◆ Collected data

(* ===== verification/EtcdStore.v ===== *)
(** * The etcd graph store ([src/src/config/etcd/store.rs])

    The production [GraphStore] adapter over the etcd client.  The client is
    the class [EtcdClient]; [EtcdLaws] is etcd's documented behaviour (a
    multi-version key space, transactions that compare and write atomically,
    calls that may fail with the transaction applied or not).  The theorems
    relate the adapter to the store contract of [GraphStore]. *)

From Stdlib Require Import ZArith Lia Ascii.
From stdpp Require Import base tactics gmap strings option list.
From S2P Require Import Prelude Errors GraphStore Utf8 EtcdKeys EtcdSync Settings.

Open Scope Z_scope.

(** ** The client *)

Inductive Compare : Type :=
| CreateRevisionEqual (key : string) (revision : Z)
| ModRevisionEqual (key : string) (revision : Z).
Inductive TxnOp : Type := OpPut (key value : string) | OpDelete (key : string).
Record GetResponse : Type := { get_header : option Z; get_kvs : list ListKv }.
Record TxnResponse : Type := { succeeded : bool; txn_header : option Z }.

Class EtcdClient (St : Type) : Type := {
  client_connect : list string -> ConnectOptions -> St -> Result unit string;
  client_get : string -> bool -> St -> Result GetResponse string;
  client_txn : list Compare -> list TxnOp -> St -> Result TxnResponse string * St;
}.

(** A missing key has revision zero; one transaction has one revision. *)
Definition compare_holds (m : gmap string ListKv) (c : Compare) : bool :=
  match c with
  | CreateRevisionEqual k r => default 0 (kv_create_revision <$> m !! k) =? r
  | ModRevisionEqual k r => default 0 (kv_mod_revision <$> m !! k) =? r
  end.
Definition apply_op (revision : Z) (m : gmap string ListKv) (op : TxnOp) : gmap string ListKv :=
  match op with
  | OpPut k v =>
    <[k := {| kv_key := k; kv_value := v; kv_create_revision := default revision (kv_create_revision <$> m !! k); kv_mod_revision := revision |}]> m
  | OpDelete k => delete k m
  end.
Definition apply_ops (revision : Z) (ops : list TxnOp) (m : gmap string ListKv) : gmap string ListKv := fold_left (apply_op revision) ops m.

Class EtcdLaws (St : Type) `{EtcdClient St} : Type := {
  key_space : St -> gmap string ListKv;
  revision : St -> Z;
  key_space_wf st k kv : key_space st !! k = Some kv -> kv_key kv = k /\ 0 < kv_create_revision kv /\ 0 < kv_mod_revision kv <= revision st;
  get_one k st r : client_get k false st = Ok r -> get_kvs r = option_list (key_space st !! k);
  get_range p st r : client_get p true st = Ok r ->
    (forall kv, kv ∈ get_kvs r <-> key_space st !! kv_key kv = Some kv /\ starts_with (kv_key kv) p = true) /\
    (forall h, get_header r = Some h -> h = revision st);
  txn_answered cmps ops st r st' : client_txn cmps ops st = (Ok r, st') ->
    succeeded r = forallb (compare_holds (key_space st)) cmps /\
    (if succeeded r then key_space st' = apply_ops (revision st + 1) ops (key_space st) /\ revision st' = revision st + 1
     else key_space st' = key_space st /\ revision st' = revision st) /\
    (forall h, txn_header r = Some h -> h = revision st');
  txn_failed cmps ops st e st' : client_txn cmps ops st = (Err e, st') ->
    (key_space st' = key_space st /\ revision st' = revision st) \/
    (forallb (compare_holds (key_space st)) cmps = true /\
     key_space st' = apply_ops (revision st + 1) ops (key_space st) /\ revision st' = revision st + 1);
}.

(** ** The adapter *)

Record EtcdGraphStore : Type := { config : Etcd.t; canonical_prefix : string }.
Definition EtcdGraphStore_new (cfg : Etcd.t) : EtcdGraphStore := {| config := cfg; canonical_prefix := canonicalize_prefix (Etcd.prefix cfg) |}.

Section store.
Context {St : Type} `{EtcdClient St} `{UrlParser} `{FileSystem}.
Context (self : EtcdGraphStore).

(** The client is created on first use and shared afterwards; a cached client
    is a connection that succeeds. *)
Definition ensure_connected (st : St) : ProxyResult unit := create_client client_connect (config self) st.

◆ Work request
In the data above, start at the line that has "Inductive Compare : Type", stop after the line that has "Definition apply_ops (revision", and print every line in between exactly as it stands.

◆ Answer section
Inductive Compare : Type :=
| CreateRevisionEqual (key : string) (revision : Z)
| ModRevisionEqual (key : string) (revision : Z).
Inductive TxnOp : Type := OpPut (key value : string) | OpDelete (key : string).
Record GetResponse : Type := { get_header : option Z; get_kvs : list ListKv }.
Record TxnResponse : Type := { succeeded : bool; txn_header : option Z }.

Class EtcdClient (St : Type) : Type := {
  client_connect : list string -> ConnectOptions -> St -> Result unit string;
  client_get : string -> bool -> St -> Result GetResponse string;
  client_txn : list Compare -> list TxnOp -> St -> Result TxnResponse string * St;
}.

(** A missing key has revision zero; one transaction has one revision. *)
Definition compare_holds (m : gmap string ListKv) (c : Compare) : bool :=
  match c with
  | CreateRevisionEqual k r => default 0 (kv_create_revision <$> m !! k) =? r
  | ModRevisionEqual k r => default 0 (kv_mod_revision <$> m !! k) =? r
  end.
Definition apply_op (revision : Z) (m : gmap string ListKv) (op : TxnOp) : gmap string ListKv :=
  match op with
  | OpPut k v =>
    <[k := {| kv_key := k; kv_value := v; kv_create_revision := default revision (kv_create_revision <$> m !! k); kv_mod_revision := revision |}]> m
  | OpDelete k => delete k m
  end.
Definition apply_ops (revision : Z) (ops : list TxnOp) (m : gmap string ListKv) : gmap string ListKv := fold_left (apply_op revision) ops m.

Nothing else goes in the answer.